(** A quotient in [1,5] does not overflow, and rounding it to a double and
    then to hundredths stays within half a hundredth plus [100 / 2^51] of
    the exact value. *)
Lemma int_truediv_mean (p q : Z) :
  0 < q -> q <= p <= 5 * q ->
  exists x, int_truediv p q = Some x
    /\ 2 ^ 51 * Z.abs (100 * p - round2_float x * q) <= (2 ^ 50 + 100) * q.
Proof.
  intros Hq Hp. unfold int_truediv.
  rewrite (proj2 (Z.eqb_neq p 0)) by lia.
  rewrite Z.abs_eq by lia.
  pose proof (floor_log2_div_spec p q ltac:(lia) Hq) as Hk.
  set (k := floor_log2_div p q) in *.
  assert (Hk2 : k <= 2).
  { unfold pow2_le in Hk. destruct (0 <=? k) eqn:H0; [|apply Z.leb_gt in H0; lia].
    apply Z.leb_le in H0. apply Z.leb_le in Hk.
    destruct (Z.le_gt_cases k 2) as [|H3]; [assumption|].
    exfalso. assert (8 <= 2 ^ k) by (change 8 with (2 ^ 3); apply Z.pow_le_mono_r; lia).
    nia. }
  set (e := Z.max (k - 52) (-1074)).
  assert (He : e <= -50) by (unfold e; lia).
  replace (Z.max (- e) 0) with (- e) by lia.
  replace (Z.max e 0) with 0 by lia.
  rewrite Z.pow_0_r, Z.mul_1_r.
  set (P := 2 ^ (- e)).
  set (B := 2 ^ 50).
  assert (HP : B <= P) by (unfold B, P; apply Z.pow_le_mono_r; lia).
  assert (HB : 200 <= B) by (apply Z.leb_le; reflexivity).
  assert (H51 : 2 ^ 51 = 2 * B) by reflexivity.
  assert (Hbig : 8 <= 2 ^ 1024) by (change 8 with (2 ^ 3); apply Z.pow_le_mono_r; lia).
  pose proof (round_half_even_spec (p * P) q Hq) as Hm.
  set (m := round_half_even (p * P) q) in *.
  assert (Hm2 : m * q <= 5 * q * P + q).
  { destruct (Z.abs_spec (p * P - m * q)) as [[_ E]|[_ E]]; rewrite E in Hm; nia. }
  assert (Hm3 : m <= 5 * P + 1) by nia.
  replace (0 <=? e) with false by (symmetry; apply Z.leb_gt; lia).
  replace (2 ^ 1024 * P <=? m) with false by (symmetry; apply Z.leb_gt; nia).
  exists (Z.sgn p * m, e). split; [reflexivity|].
  rewrite Z.sgn_pos, Z.mul_1_l by lia.
  unfold round2_float.
  replace (0 <=? e) with false by (symmetry; apply Z.leb_gt; lia).
  fold P.
  pose proof (round_half_even_spec (100 * m) P ltac:(lia)) as Hh.
  set (h := round_half_even (100 * m) P) in *.
  assert (Hh' : q * (2 * Z.abs (100 * m - h * P)) <= q * P)
    by (apply Z.mul_le_mono_nonneg_l; lia).
  assert (H1 : 2 * P * Z.abs (100 * p - h * q) <= (P + 100) * q).
  { destruct (Z.abs_spec (p * P - m * q)) as [[_ E1]|[_ E1]]; rewrite E1 in Hm;
    destruct (Z.abs_spec (100 * m - h * P)) as [[_ E2]|[_ E2]]; rewrite E2 in Hh';
    destruct (Z.abs_spec (100 * p - h * q)) as [[_ E3]|[_ E3]]; rewrite E3; nia. }
  assert (H2 : B * (2 * P * Z.abs (100 * p - h * q)) <= B * ((P + 100) * q))
    by (apply Z.mul_le_mono_nonneg_l; lia).
  assert (H3 : B * 100 * q <= P * 100 * q) by nia.
  apply (Z.mul_le_mono_pos_l _ _ P); [lia|].
  rewrite H51. nia.
Qed.

Lemma sum_ratings_bounds (rs : list Review.t) (acc : Z) :
  Forall (fun r => 1 <= Review.rating r <= 5) rs ->
  acc + Z.of_nat (length rs)
  <= fold_left (fun acc r => acc + Review.rating r) rs acc
  <= acc + 5 * Z.of_nat (length rs).
Proof.
  revert acc. induction rs as [|r rs IH]; intros acc HF; simpl; [lia|].
  inversion HF as [|? ? Hr HF']; subst.
  specialize (IH (acc + Review.rating r) HF'). lia.
Qed.

Lemma mean_float_bound (rs : list Review.t) :
  rs <> [] -> Forall (fun r => 1 <= Review.rating r <= 5) rs ->
  exists x, int_truediv (sum_ratings rs) (Z.of_nat (length rs)) = Some x
    /\ 2 ^ 51 * Z.abs (100 * sum_ratings rs - round2_float x * Z.of_nat (length rs))
       <= (2 ^ 50 + 100) * Z.of_nat (length rs).
Proof.
  intros Hne HF. apply int_truediv_mean.
  - destruct rs; [contradiction|simpl; lia].
  - pose proof (sum_ratings_bounds rs 0 HF). unfold sum_ratings. lia.
Qed.
Lemma modes_keep_apart_witness :
  truthy (_testing example_state) = false /\
  _sequence_number (step Call_get_random_priority example_state) =
  _sequence_number example_state.
Proof.
  split; [reflexivity|].
  exact (proj2 (proj2 (@modes_keep_apart example_imports
                         Call_get_random_priority example_state)) eq_refl).
Defined.

Lemma getters_change_nothing_witness :
  is_getter Call_get_relations_to_timestamps = true /\
  locks_free example_state /\
  step Call_get_relations_to_timestamps example_state = example_state.
Proof.
  assert (Hf : locks_free example_state) by (repeat split).
  split; [reflexivity|]. split; [exact Hf|].
  exact (@getters_change_nothing example_imports
           Call_get_relations_to_timestamps example_state eq_refl Hf).
Defined.

Lemma initialized_for_good_witness :
  let cs := [Call_set_testing (PyBool true); Call_get_elapsed;
             Call_set_num_workers (PyInt 4)] in
  forallb (fun c => negb (is_init c)) cs = true /\
  _bounded_semaphore
    (run cs (snd (init_caches_and_synchronization example_state))) =
  Some (mkBoundedSemaphore (PyInt 10)).
Proof.
  intros cs. split; [reflexivity|].
  pose proof (proj2 (@initialized_for_good example_imports example_state cs)
                eq_refl) as H.
  exact (proj2 (proj2 (proj2 (proj2 (proj2 (proj2 (proj2 (proj2
           (proj2 H))))))))).
Defined.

----------------------------------------

• Try it: Output the material in full, exactly as it appears.

• Response:
(** A quotient in [1,5] does not overflow, and rounding it to a double and
    then to hundredths stays within half a hundredth plus [100 / 2^51] of
    the exact value. *)
Lemma int_truediv_mean (p q : Z) :
  0 < q -> q <= p <= 5 * q ->
  exists x, int_truediv p q = Some x
    /\ 2 ^ 51 * Z.abs (100 * p - round2_float x * q) <= (2 ^ 50 + 100) * q.
Proof.
  intros Hq Hp. unfold int_truediv.
  rewrite (proj2 (Z.eqb_neq p 0)) by lia.
  rewrite Z.abs_eq by lia.
  pose proof (floor_log2_div_spec p q ltac:(lia) Hq) as Hk.
  set (k := floor_log2_div p q) in *.
  assert (Hk2 : k <= 2).
  { unfold pow2_le in Hk. destruct (0 <=? k) eqn:H0; [|apply Z.leb_gt in H0; lia].
    apply Z.leb_le in H0. apply Z.leb_le in Hk.
    destruct (Z.le_gt_cases k 2) as [|H3]; [assumption|].
    exfalso. assert (8 <= 2 ^ k) by (change 8 with (2 ^ 3); apply Z.pow_le_mono_r; lia).
    nia. }
  set (e := Z.max (k - 52) (-1074)).
  assert (He : e <= -50) by (unfold e; lia).
  replace (Z.max (- e) 0) with (- e) by lia.
  replace (Z.max e 0) with 0 by lia.
  rewrite Z.pow_0_r, Z.mul_1_r.
  set (P := 2 ^ (- e)).
  set (B := 2 ^ 50).
  assert (HP : B <= P) by (unfold B, P; apply Z.pow_le_mono_r; lia).
  assert (HB : 200 <= B) by (apply Z.leb_le; reflexivity).
  assert (H51 : 2 ^ 51 = 2 * B) by reflexivity.
  assert (Hbig : 8 <= 2 ^ 1024) by (change 8 with (2 ^ 3); apply Z.pow_le_mono_r; lia).
  pose proof (round_half_even_spec (p * P) q Hq) as Hm.
  set (m := round_half_even (p * P) q) in *.
  assert (Hm2 : m * q <= 5 * q * P + q).
  { destruct (Z.abs_spec (p * P - m * q)) as [[_ E]|[_ E]]; rewrite E in Hm; nia. }
  assert (Hm3 : m <= 5 * P + 1) by nia.
  replace (0 <=? e) with false by (symmetry; apply Z.leb_gt; lia).
  replace (2 ^ 1024 * P <=? m) with false by (symmetry; apply Z.leb_gt; nia).
  exists (Z.sgn p * m, e). split; [reflexivity|].
  rewrite Z.sgn_pos, Z.mul_1_l by lia.
  unfold round2_float.
  replace (0 <=? e) with false by (symmetry; apply Z.leb_gt; lia).
  fold P.
  pose proof (round_half_even_spec (100 * m) P ltac:(lia)) as Hh.
  set (h := round_half_even (100 * m) P) in *.
  assert (Hh' : q * (2 * Z.abs (100 * m - h * P)) <= q * P)
    by (apply Z.mul_le_mono_nonneg_l; lia).
  assert (H1 : 2 * P * Z.abs (100 * p - h * q) <= (P + 100) * q).
  { destruct (Z.abs_spec (p * P - m * q)) as [[_ E1]|[_ E1]]; rewrite E1 in Hm;
    destruct (Z.abs_spec (100 * m - h * P)) as [[_ E2]|[_ E2]]; rewrite E2 in Hh';
    destruct (Z.abs_spec (100 * p - h * q)) as [[_ E3]|[_ E3]]; rewrite E3; nia. }
  assert (H2 : B * (2 * P * Z.abs (100 * p - h * q)) <= B * ((P + 100) * q))
    by (apply Z.mul_le_mono_nonneg_l; lia).
  assert (H3 : B * 100 * q <= P * 100 * q) by nia.
  apply (Z.mul_le_mono_pos_l _ _ P); [lia|].
  rewrite H51. nia.
Qed.

Lemma sum_ratings_bounds (rs : list Review.t) (acc : Z) :
  Forall (fun r => 1 <= Review.rating r <= 5) rs ->
  acc + Z.of_nat (length rs)
  <= fold_left (fun acc r => acc + Review.rating r) rs acc
  <= acc + 5 * Z.of_nat (length rs).
Proof.
  revert acc. induction rs as [|r rs IH]; intros acc HF; simpl; [lia|].
  inversion HF as [|? ? Hr HF']; subst.
  specialize (IH (acc + Review.rating r) HF'). lia.
Qed.

Lemma mean_float_bound (rs : list Review.t) :
  rs <> [] -> Forall (fun r => 1 <= Review.rating r <= 5) rs ->
  exists x, int_truediv (sum_ratings rs) (Z.of_nat (length rs)) = Some x
    /\ 2 ^ 51 * Z.abs (100 * sum_ratings rs - round2_float x * Z.of_nat (length rs))
       <= (2 ^ 50 + 100) * Z.of_nat (length rs).
Proof.
  intros Hne HF. apply int_truediv_mean.
  - destruct rs; [contradiction|simpl; lia].
  - pose proof (sum_ratings_bounds rs 0 HF). unfold sum_ratings. lia.
Qed.
Lemma modes_keep_apart_witness :
  truthy (_testing example_state) = false /\
  _sequence_number (step Call_get_random_priority example_state) =
  _sequence_number example_state.
Proof.
  split; [reflexivity|].
  exact (proj2 (proj2 (@modes_keep_apart example_imports
                         Call_get_random_priority example_state)) eq_refl).
Defined.

Lemma getters_change_nothing_witness :
  is_getter Call_get_relations_to_timestamps = true /\
  locks_free example_state /\
  step Call_get_relations_to_timestamps example_state = example_state.
Proof.
  assert (Hf : locks_free example_state) by (repeat split).
  split; [reflexivity|]. split; [exact Hf|].
  exact (@getters_change_nothing example_imports
           Call_get_relations_to_timestamps example_state eq_refl Hf).
Defined.

Lemma initialized_for_good_witness :
  let cs := [Call_set_testing (PyBool true); Call_get_elapsed;
             Call_set_num_workers (PyInt 4)] in
  forallb (fun c => negb (is_init c)) cs = true /\
  _bounded_semaphore
    (run cs (snd (init_caches_and_synchronization example_state))) =
  Some (mkBoundedSemaphore (PyInt 10)).
Proof.
  intros cs. split; [reflexivity|].
  pose proof (proj2 (@initialized_for_good example_imports example_state cs)
                eq_refl) as H.
  exact (proj2 (proj2 (proj2 (proj2 (proj2 (proj2 (proj2 (proj2
           (proj2 H))))))))).
Defined.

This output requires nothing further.